Young Pinoy joins US intel team under Hacking for Defense Program

Contributed photo
Contributed photo

A YOUNG Filipino based in Arizona, United States of America has been accepted as part of the “Hacking for Defense” (H4D) program at the Arizona University.

Francis Mendoza, whose father is a Filipino doctor based in the US and whose mom is from the Visayas in the Philippines, said the H4D program is under the National Security Innovations Network and that he will be working with several Defense and Intelligence Communities to “rapidly address the US' emerging threats and security challenges.”

According to H4D’s website, the program is a university course sponsored by the US Department of Defense. It teaches students to work with the Defense and Intelligence Communities to address security and other threats.

"I am excited to apply my cybersecurity and autonomous systems skills to develop a compelling prototype that will be in production by the end of the term. For a more secure and more prepared America," Mendoza said.

Prior to joining H4D, Mendoza, in his 20s, said he recently completed his first live-fire cyberwarfare exercise as part of the “Cybersecurity of Energy Operational Technology” course at Arizona State University, in partnership with the Office of Naval Research.

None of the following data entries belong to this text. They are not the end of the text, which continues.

(** X16.  [validate_albums_exist] reports all missing albums together.
    A filter that is empty is not checked: with both filters empty the
    client is not called and the method returns.  When the checks that are
    made return, the method returns normally exactly when no name is
    missing; otherwise it raises one [ValueError] whose text has every
    missing personal album as [Personal: name], every missing shared album as
    [Shared: name], and for each kind with a missing name the note that
    lists the existing albums.  An exception of the client is not caught. *)
Theorem validate_albums_exist_aggregates {S X : Type} (c : Config.BaseConfig)
    (verify_albums_exist : list string -> M S (list string * X * list string)) (s : S) :
  (Config.personal_album_names_to_include c = [] ->
   Config.shared_album_names_to_include c = [] ->
   Config.validate_albums_exist c verify_albums_exist s = (inr tt, s))
  /\ (forall (s1 s2 : S) (available_p missing_p available_s missing_s : list string),
        Spec.album_check verify_albums_exist (Config.personal_album_names_to_include c) s
                         available_p missing_p s1 ->
        Spec.album_check verify_albums_exist (Config.shared_album_names_to_include c) s1
                         available_s missing_s s2 ->
        (missing_p = [] -> missing_s = [] ->
         Config.validate_albums_exist c verify_albums_exist s = (inr tt, s2))
        /\ (missing_p <> [] \/ missing_s <> [] ->
            exists text : string,
              Config.validate_albums_exist c verify_albums_exist s
              = (inl (ValueError text), s2)
              /\ (forall name, In name missing_p ->
                               Spec.occurs_in ("Personal: " +:+ name) text)
              /\ (forall name, In name missing_s ->
                               Spec.occurs_in ("Shared: " +:+ name) text)
              /\ (missing_p <> [] ->
                  Spec.occurs_in ("(Note: existing personal albums: "
                                  +:+ Str.join ", " available_p +:+ ")") text)
              /\ (missing_s <> [] ->
                  Spec.occurs_in ("(Note: existing shared albums: "
                                  +:+ Str.join ", " available_s +:+ ")") text)))
  /\ (forall (e : exn) (s1 : S),
        Config.personal_album_names_to_include c <> [] ->
        verify_albums_exist (Config.personal_album_names_to_include c) s = (inl e, s1) ->
        Config.validate_albums_exist c verify_albums_exist s = (inl e, s1)).
Proof.
  split; [|split].
  - intros Hp Hs.
    rewrite (validate_albums_exist_run c verify_albums_exist s s s [] [] [] []);
      [reflexivity | left; auto | left; auto].
  - intros s1 s2 available_p missing_p available_s missing_s Hcp Hcs.
    rewrite (validate_albums_exist_run c verify_albums_exist s s1 s2 _ _ _ _ Hcp Hcs).
    split.
    + intros -> ->. reflexivity.
    + intros Hmiss.
      set (report := Spec.album_report "Personal" "personal" available_p missing_p
                     ++ Spec.album_report "Shared" "shared" available_s missing_s).
      assert (Hne : report <> []).
      { unfold report, Spec.album_report. intros Habs.
        apply app_eq_nil in Habs as [Hp Hs].
        destruct Hmiss as [Hm|Hm].
        - destruct missing_p; [contradiction | discriminate Hp].
        - destruct missing_s; [contradiction | discriminate Hs]. }
      exists ("The following specified albums do not exist: " +:+ Str.join ", " report).
      split; [destruct report; [contradiction | reflexivity]|].
      repeat split.
      * intros name Hin. apply occurs_after_prefix, join_occurs, in_or_app. left.
        exact (album_report_missing "Personal" "personal" name available_p missing_p Hin).
      * intros name Hin. apply occurs_after_prefix, join_occurs, in_or_app. right.
        exact (album_report_missing "Shared" "shared" name available_s missing_s Hin).
      * intros Hm. apply occurs_after_prefix, join_occurs, in_or_app. left.
        exact (album_report_note "Personal" "personal" available_p missing_p Hm).
      * intros Hm. apply occurs_after_prefix, join_occurs, in_or_app. right.
        exact (album_report_note "Shared" "shared" available_s missing_s Hm).
  - intros e s1 Hp Hrun. unfold Config.validate_albums_exist. cbv zeta.
    destruct (Config.personal_album_names_to_include c) as [|p ps]; [contradiction|].
    unfold bind. rewrite Hrun. reflexivity.
Qed.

He said he learned through that event how to attack and defend mission critical infrastructure. The highlight of the exercise was, as a red team, successfully crippling a simulated version of the Washington state power grid, he said.

"This is a new and terrifying age of warfare. Before, one needed hundreds of thousands of soldiers, billions of dollars, and approval from Congress to launch a campaign that would cost you dearly in terms of capital, sweat, and blood. Now, all one needs is a couple thousand dollars, a laptop, an internet connection, and a small but elite team to launch a single attack that can cripple a nation's mission-critical infrastructure and bring it to its knees," he added.

He said among those considered vulnerable to cyber attack are oil and gas pipelines, water purification plants, power grids, nuclear centrifuges, payments systems and entire fleets of autonomous vehicles.

"In the span of nanoseconds, the balance of power can shift, with the attackers never identified, vanishing without a trace," Mendoza said.

The young Filipino studied Robotics & Autonomous Systems (Artificial Intelligence Concentration) at Arizona State University.